In Renaissance France, long before the debates over sex and gender, there was sexe, a term which largely encompassed both those postmodern concepts. In an era obsessed with the (re-)establishment of “natural law,” the distinction between the natural/biological and the cultural was not evident; in fact, theologians and jurists often deliberately effaced the line that separated the two.1 In medical and alchemical treatises, the instability of the term sexe becomes apparent, particularly when hermaphrodites and other individuals “change” their sex. The very existence of the hermaphrodite challenges the neatly delineated dual-sex system, according to which one has to be either male or female. Still, jurists and medical authors alike try to impose one sex, male or female, even on the hermaphrodite. In so doing, they bring the concept of sex into direct confrontation with a body that does not conform to that concept.

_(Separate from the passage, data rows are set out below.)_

(* ===== verification/NearBridge.v ===== *)
(** * The contract [NearBridge]

    [contracts/eth/nearbridge/contracts/NearBridge.sol]: the NEAR light client
    on Ethereum.  A submitter puts a bond into the contract and submits a block;
    during a challenge period anybody may show that one of the block's
    signatures is invalid, which takes the bond and drops the block; after the
    period the block is final.

    The storage of the contract, the ether it holds and the events it has
    emitted are a [NearBridge]; every function is a definition from the call's
    context and the storage to the next storage, or to a thrown error when it
    reverts, in which case the storage is the one before the call.  A mapping is
    a finite map that answers the zero value for the keys that were never
    written.  [uint256] values are non-negative integers, with the checks of
    [SafeMath] written out; [uint64] addition wraps around.

    Ether is sent with [transfer], whose recipient gets 2300 gas, too little to
    call back into the contract or to write storage: a transfer either succeeds
    or reverts, which the context decides. *)

From Stdlib Require Import Strings.Byte.
From stdpp Require Import base list strings gmap.
From Stdlib Require Import ZArith Lia.
From S2P Require Import Prelude Js Borsh NearDecoder.
Local Open Scope Z_scope.
(* ===== verification/NearProver.v ===== *)
(** * The contract [NearProver]

    [contracts/eth/nearprover/contracts/NearProver.sol]: the proof that a
    transaction or receipt had an outcome on NEAR.  The contract of type
    [INearBridge] that it asks for the Merkle root of the blocks below a height
    is an argument. *)

From Stdlib Require Import Strings.Byte.
From stdpp Require Import base list strings gmap.
From Stdlib Require Import ZArith Lia.
From S2P Require Import Prelude Js Borsh NearDecoder NearBridge.
Local Open Scope Z_scope.

Section near_prover.
Context `{Crypto}.

(** The body of the loop of [_computeRoot]. *)
Definition climb (hash : list byte) (item : MerkleItem) : list byte :=
  if mi_direction item =? 0 then sha256 (mi_hash item ++ hash) else sha256 (hash ++ mi_hash item).

Fixpoint _computeRoot (node : list byte) (proof : list MerkleItem) : list byte :=
  match proof with
  | [] => node
  | item :: proof => _computeRoot (climb node item) proof
  end.

(** The root that the outcome's two paths lead to. *)
Definition outcome_root_of (f : FullOutcomeProof) : list byte :=
  let hash := _computeRoot (eoi_hash (eop_outcome_with_id (fp_outcome_proof f)))
                (eop_proof (fp_outcome_proof f)) in
  let hash := sha256 hash in
  _computeRoot hash (fp_outcome_root_proof f).

Definition proveOutcome (blockMerkleRoots : Z -> list byte) (proofData : list byte) (blockHeight : Z)
    : outcome bool :=
  fullOutcomeProof ← decode_all (decodeFullOutcomeProof sha256) proofData
    "NearProver: argument should be exact borsh serialization";
  let hash := outcome_root_of fullOutcomeProof in
  let header := fp_block_header_lite fullOutcomeProof in
  require (bool_decide (hash = il_outcome_root (bl_inner_lite header)))
    "NearProver: outcome merkle proof is not valid";;
  let expectedBlockMerkleRoot := blockMerkleRoots blockHeight in
  require (bool_decide (_computeRoot (bl_hash header) (fp_block_proof fullOutcomeProof)
                        = expectedBlockMerkleRoot))
    "NearProver: block proof is not valid";;
  Ok true.
End near_prover.
Lemma yields_proof : reader_yields (fun f => paths_32 f /\ computed hash f) (decodeFullOutcomeProof hash).
Proof.
  eapply reader_yields_bind; [apply yields_outcome|intros o [Ho1 Ho2]].
  eapply reader_yields_bind; [apply yields_path|intros rp Hrp].
  eapply (reader_yields_bind _ _ _ (fun h => exists x, bl_hash h = hash x)).
  { do 3 (eapply reader_yields_bind; [apply yields_any|intros ? _]). apply reader_yields_ret. by eexists. }
  intros h Hh. eapply reader_yields_bind; [apply yields_path|intros bp Hbp]. by apply reader_yields_ret.
Qed.
End decoded.

(** ** Theorems *)

(** The strings hashed for a proof: the outcome's, and those along its paths. *)
Definition proof_strings `{Crypto} (f : FullOutcomeProof) : list (list byte) :=
  let w := eop_outcome_with_id (fp_outcome_proof f) in
  let shard := _computeRoot (eoi_hash w) (eop_proof (fp_outcome_proof f)) in
  (outcome_string w :: climbed (eoi_hash w) (eop_proof (fp_outcome_proof f)))
  ++ (shard :: climbed (sha256 shard) (fp_outcome_root_proof f))
  ++ climbed (bl_hash (fp_block_header_lite f)) (fp_block_proof f).

(** The outcomes of a block: a tree for each shard, whose leaves are the hashes of
    the outcomes' strings, and the tree of the hashes of their roots. *)
Record block_outcomes `{Crypto} (shards : merkle) (trees : list merkle) (outcomes : list (list byte)) : Prop := {
  bo_shards : leaves shards ⊆ map (fun t => sha256 (root t)) trees;
  bo_trees : Forall (fun t => leaves_of t outcomes /\ leaves_32 t) trees;
  bo_shards_32 : leaves_32 shards
}.
Definition outcome_strings `{Crypto} (shards : merkle) (trees : list merkle) (outcomes : list (list byte))
    : list (list byte) :=
  hashed shards ++ map root trees ++ flat_map hashed trees ++ outcomes.

(** C13: an accepted proof proves membership.  Let [blocks] be a Merkle tree whose
    root the bridge shows for the height, and let [shards], [trees] and
    [outcomes] be the outcomes of a block with the outcome root of the proof's
    header.  Unless two different strings with the same SHA-256 hash occur among
    those hashed for the proof and in the trees, the outcome of the proof is a
    leaf of the tree of a shard: the first path leads to it, the second to the
    shard, and its string is one of the block's outcomes.  The header is at its
    place in [blocks], or the third path goes through a leaf of [blocks]. *)
Theorem accepted_proof_sound `{Crypto} (roots : Z -> list byte) (data : list byte) (height : Z)
    (f : FullOutcomeProof) (r : reader) (blocks shards : merkle) (trees : list merkle) (outcomes : list (list byte)) :
  (forall bs, length (sha256 bs) = 32%nat) ->
  decodeFullOutcomeProof sha256 (mkReader data 0) = Ok (f, r) ->
  proveOutcome roots data height = Ok true ->
  leaves_32 blocks -> root blocks = roots height ->
  block_outcomes shards trees outcomes -> root shards = il_outcome_root (bl_inner_lite (fp_block_header_lite f)) ->
  no_collision (proof_strings f) (hashed blocks ++ outcome_strings shards trees outcomes) ->
  (exists t, t ∈ trees /\ descend shards (way_down (fp_outcome_root_proof f)) = Some (MLeaf (sha256 (root t))) /\
     descend t (way_down (eop_proof (fp_outcome_proof f))) =
       Some (MLeaf (eoi_hash (eop_outcome_with_id (fp_outcome_proof f)))) /\
     outcome_string (eop_outcome_with_id (fp_outcome_proof f)) ∈ outcomes) /\
  ((exists t, descend blocks (way_down (fp_block_proof f)) = Some t /\
      root t = bl_hash (fp_block_header_lite f)) \/
   (exists s, s ∈ climbed (bl_hash (fp_block_header_lite f)) (fp_block_proof f) /\ sha256 s ∈ leaves blocks)).
Proof.
  intros H32 Hd Hrun Hb Hrb [Hsh Htr Hs32] Hrs Hc.
  apply proveOutcome_ok in Hrun as (_ & f' & r' & Hd' & _ & Ho & Hbr). rewrite Hd in Hd'. injection Hd' as <- <-.
  destruct (yields_proof sha256 H32 _ _ _ Hd) as [(Hp1 & Hp2 & Hp3) [[Hw Hw64] [x Hx]]].
  unfold proof_strings, outcome_strings in Hc. unfold outcome_root_of in Ho. rewrite Forall_forall in Htr.
  set (w := eop_outcome_with_id (fp_outcome_proof f)) in *.
  set (shard := _computeRoot (eoi_hash w) (eop_proof (fp_outcome_proof f))) in *.
  assert (length shard = 32%nat) as Hshard by (apply computeRoot_32; [done|by rewrite Hw]).
  split.
  - destruct (path_leaf H32 (fp_outcome_root_proof f) shards (map root trees) shard) as [Hd1 Hin]; [|lia|done|done| |congruence|].
    { split.
      - intros h Hh%Hsh. apply list_elem_of_fmap in Hh as (t & -> & Ht). apply list_elem_of_fmap.
        exists (root t). split; [done|]. apply list_elem_of_fmap. by exists t.
      - apply Forall_forall. intros y (t & -> & Ht)%list_elem_of_fmap. rewrite (root_32 H32); [done|by apply Htr]. }
    { intros a b Ha Hb'. apply Hc; set_solver. }
    apply list_elem_of_fmap in Hin as (t & Hroot & Ht). destruct (Htr t Ht) as [Hlv Hl32].
    destruct (path_leaf H32 (eop_proof (fp_outcome_proof f)) t outcomes (outcome_string w)) as [Hd2 Hin2]; try done.
    { rewrite <- Hw. intros a b Ha Hb'. apply Hc; [set_solver|]. apply elem_of_app in Hb' as [Hb'|Hb']; [|set_solver].
      apply elem_of_app; right. apply elem_of_app; right. apply elem_of_app; right. apply elem_of_app; left.
      apply list_elem_of_In, in_flat_map. exists t. by rewrite <- !list_elem_of_In. }
    { by rewrite <- Hw. }
    exists t. rewrite <- Hroot, Hw. done.
  - destruct (path_sound H32 (fp_block_proof f) blocks (bl_hash (fp_block_header_lite f)))
      as [|(s & ? & ?)]; [by rewrite Hx|done|done| |congruence|by left|right; by exists s].
    intros a b Ha Hb'. apply Hc; set_solver.
Qed.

This confrontation reveals the “imaginary” nature of this culture’s concept of sex, bringing it closer to our postmodern notion of gender.2 The “imaginary” nature of early modern sex designations also leaves a space for fluidity of gender roles, at least in literary and philosophical works, the latter including not only reworkings of Platonic and Neoplatonic texts, but also what is now designated as “philosophical” alchemy. In these works, men and women change their sex at will – or against their will – or disguise it; they conjoin and share their sexed identities, to form a more perfect, hermaphroditic, whole. All this directly violates the “natural laws” separating and distinguishing the sexes, laws imposed by Church and State. Thus, the codification of sex roles seems contemporaneously accompanied by subversion of those very roles. The insistence upon the naturalness of these roles is accompanied by the suggestion that they are not natural.